Aim of the task
Reproduce exactly the lines below from the one containing "Lemma reads_request args" through the one containing "Lemma reads_value m", including both, and nothing else.
####################
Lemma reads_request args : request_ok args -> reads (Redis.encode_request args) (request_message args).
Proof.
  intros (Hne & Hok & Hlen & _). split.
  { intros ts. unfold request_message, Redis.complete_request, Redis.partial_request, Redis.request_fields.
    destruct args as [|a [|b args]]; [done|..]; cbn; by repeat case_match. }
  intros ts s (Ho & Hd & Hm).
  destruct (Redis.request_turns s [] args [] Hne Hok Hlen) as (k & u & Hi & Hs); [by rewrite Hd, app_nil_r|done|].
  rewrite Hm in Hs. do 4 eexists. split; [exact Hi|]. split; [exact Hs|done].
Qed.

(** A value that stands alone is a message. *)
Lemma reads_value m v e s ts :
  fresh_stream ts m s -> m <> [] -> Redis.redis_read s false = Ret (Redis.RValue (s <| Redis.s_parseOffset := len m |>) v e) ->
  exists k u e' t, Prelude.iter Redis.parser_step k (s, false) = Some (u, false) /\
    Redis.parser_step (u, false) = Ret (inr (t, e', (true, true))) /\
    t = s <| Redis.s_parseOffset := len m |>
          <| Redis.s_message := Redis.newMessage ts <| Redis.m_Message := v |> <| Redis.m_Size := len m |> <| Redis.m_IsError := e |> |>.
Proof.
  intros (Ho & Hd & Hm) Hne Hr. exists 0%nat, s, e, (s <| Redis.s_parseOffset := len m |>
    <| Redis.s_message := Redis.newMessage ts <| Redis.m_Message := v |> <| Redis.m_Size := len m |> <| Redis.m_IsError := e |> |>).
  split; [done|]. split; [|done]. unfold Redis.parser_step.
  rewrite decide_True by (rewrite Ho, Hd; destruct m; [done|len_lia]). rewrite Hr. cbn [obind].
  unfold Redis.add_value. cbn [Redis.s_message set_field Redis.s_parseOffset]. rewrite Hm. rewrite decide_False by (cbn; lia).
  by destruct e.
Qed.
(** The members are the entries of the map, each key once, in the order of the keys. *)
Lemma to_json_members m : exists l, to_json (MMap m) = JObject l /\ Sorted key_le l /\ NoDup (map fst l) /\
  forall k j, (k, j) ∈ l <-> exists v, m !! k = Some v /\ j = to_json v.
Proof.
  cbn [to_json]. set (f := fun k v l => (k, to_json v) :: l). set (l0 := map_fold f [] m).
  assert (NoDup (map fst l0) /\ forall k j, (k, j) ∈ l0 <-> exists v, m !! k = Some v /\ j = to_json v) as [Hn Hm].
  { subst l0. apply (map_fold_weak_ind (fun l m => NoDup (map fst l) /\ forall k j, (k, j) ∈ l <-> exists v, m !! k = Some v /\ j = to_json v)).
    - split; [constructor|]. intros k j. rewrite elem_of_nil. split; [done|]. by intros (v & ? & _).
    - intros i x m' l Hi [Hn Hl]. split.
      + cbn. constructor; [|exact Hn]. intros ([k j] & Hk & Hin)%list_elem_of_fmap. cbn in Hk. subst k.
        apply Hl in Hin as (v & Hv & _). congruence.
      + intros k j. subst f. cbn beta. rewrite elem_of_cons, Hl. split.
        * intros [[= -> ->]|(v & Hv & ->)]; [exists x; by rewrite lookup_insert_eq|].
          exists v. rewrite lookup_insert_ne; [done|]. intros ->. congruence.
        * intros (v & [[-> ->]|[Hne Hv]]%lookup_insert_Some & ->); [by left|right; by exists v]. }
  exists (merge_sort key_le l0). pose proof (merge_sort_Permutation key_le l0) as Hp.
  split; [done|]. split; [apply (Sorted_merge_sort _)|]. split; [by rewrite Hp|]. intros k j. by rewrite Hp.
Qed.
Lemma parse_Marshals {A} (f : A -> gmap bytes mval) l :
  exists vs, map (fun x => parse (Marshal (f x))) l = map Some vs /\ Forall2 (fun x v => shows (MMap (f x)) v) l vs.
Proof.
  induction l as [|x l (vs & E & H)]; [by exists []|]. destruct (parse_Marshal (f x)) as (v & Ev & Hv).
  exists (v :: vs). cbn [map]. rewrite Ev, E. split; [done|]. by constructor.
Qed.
####################
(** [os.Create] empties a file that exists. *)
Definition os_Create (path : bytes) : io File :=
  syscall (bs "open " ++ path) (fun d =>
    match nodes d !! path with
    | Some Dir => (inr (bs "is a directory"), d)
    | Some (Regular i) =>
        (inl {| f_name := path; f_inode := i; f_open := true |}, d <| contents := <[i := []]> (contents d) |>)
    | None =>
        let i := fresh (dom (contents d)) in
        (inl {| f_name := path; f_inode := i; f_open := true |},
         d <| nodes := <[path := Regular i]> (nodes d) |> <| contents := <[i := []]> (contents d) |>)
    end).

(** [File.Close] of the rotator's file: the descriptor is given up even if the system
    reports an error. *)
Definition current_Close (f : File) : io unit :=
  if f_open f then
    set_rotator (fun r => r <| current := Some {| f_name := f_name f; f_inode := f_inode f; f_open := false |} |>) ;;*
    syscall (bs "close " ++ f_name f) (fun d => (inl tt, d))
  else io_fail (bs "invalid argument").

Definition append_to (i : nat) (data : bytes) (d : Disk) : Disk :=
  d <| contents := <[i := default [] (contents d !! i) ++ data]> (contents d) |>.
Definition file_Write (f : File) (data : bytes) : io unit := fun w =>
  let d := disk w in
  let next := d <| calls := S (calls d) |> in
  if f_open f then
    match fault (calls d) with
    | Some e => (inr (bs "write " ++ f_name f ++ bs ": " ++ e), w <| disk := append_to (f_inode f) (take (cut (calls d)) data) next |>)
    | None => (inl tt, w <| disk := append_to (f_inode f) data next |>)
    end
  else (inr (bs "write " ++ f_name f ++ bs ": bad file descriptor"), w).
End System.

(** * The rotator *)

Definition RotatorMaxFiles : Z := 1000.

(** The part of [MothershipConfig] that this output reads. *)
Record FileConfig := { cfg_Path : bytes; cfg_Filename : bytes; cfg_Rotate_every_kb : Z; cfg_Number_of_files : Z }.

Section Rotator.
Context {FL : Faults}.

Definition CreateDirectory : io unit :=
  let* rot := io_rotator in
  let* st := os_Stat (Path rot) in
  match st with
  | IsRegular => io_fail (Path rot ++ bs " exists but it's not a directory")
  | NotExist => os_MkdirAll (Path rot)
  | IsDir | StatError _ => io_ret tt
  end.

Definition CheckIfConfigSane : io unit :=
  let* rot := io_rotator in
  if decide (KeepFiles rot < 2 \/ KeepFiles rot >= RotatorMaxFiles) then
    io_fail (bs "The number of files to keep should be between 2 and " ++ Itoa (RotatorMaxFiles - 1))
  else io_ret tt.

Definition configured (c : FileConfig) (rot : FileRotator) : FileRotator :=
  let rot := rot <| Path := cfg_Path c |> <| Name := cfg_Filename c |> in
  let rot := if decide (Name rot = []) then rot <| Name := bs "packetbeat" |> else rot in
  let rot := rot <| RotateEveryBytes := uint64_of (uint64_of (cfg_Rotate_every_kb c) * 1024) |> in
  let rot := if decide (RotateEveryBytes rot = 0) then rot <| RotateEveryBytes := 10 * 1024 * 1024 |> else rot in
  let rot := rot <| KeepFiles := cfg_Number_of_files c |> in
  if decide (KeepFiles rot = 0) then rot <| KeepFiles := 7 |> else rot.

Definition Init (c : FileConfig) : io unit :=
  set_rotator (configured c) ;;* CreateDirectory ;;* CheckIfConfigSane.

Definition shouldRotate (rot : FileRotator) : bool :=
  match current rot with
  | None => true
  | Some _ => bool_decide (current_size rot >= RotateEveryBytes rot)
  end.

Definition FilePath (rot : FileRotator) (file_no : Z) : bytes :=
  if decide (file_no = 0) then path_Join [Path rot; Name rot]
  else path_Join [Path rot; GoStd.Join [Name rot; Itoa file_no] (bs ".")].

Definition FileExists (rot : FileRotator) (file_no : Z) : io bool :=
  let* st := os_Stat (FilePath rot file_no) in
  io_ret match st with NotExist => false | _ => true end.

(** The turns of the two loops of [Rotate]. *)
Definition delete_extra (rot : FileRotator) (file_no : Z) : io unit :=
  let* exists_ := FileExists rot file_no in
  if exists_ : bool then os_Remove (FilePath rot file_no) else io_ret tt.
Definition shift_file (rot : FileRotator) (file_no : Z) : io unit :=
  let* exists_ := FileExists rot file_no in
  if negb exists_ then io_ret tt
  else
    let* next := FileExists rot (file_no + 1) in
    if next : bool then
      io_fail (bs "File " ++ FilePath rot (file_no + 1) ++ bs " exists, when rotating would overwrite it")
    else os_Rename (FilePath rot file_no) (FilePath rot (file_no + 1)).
####################
Answer to this problem
Lemma reads_request args : request_ok args -> reads (Redis.encode_request args) (request_message args).
Proof.
  intros (Hne & Hok & Hlen & _). split.
  { intros ts. unfold request_message, Redis.complete_request, Redis.partial_request, Redis.request_fields.
    destruct args as [|a [|b args]]; [done|..]; cbn; by repeat case_match. }
  intros ts s (Ho & Hd & Hm).
  destruct (Redis.request_turns s [] args [] Hne Hok Hlen) as (k & u & Hi & Hs); [by rewrite Hd, app_nil_r|done|].
  rewrite Hm in Hs. do 4 eexists. split; [exact Hi|]. split; [exact Hs|done].
Qed.

(** A value that stands alone is a message. *)
Lemma reads_value m v e s ts :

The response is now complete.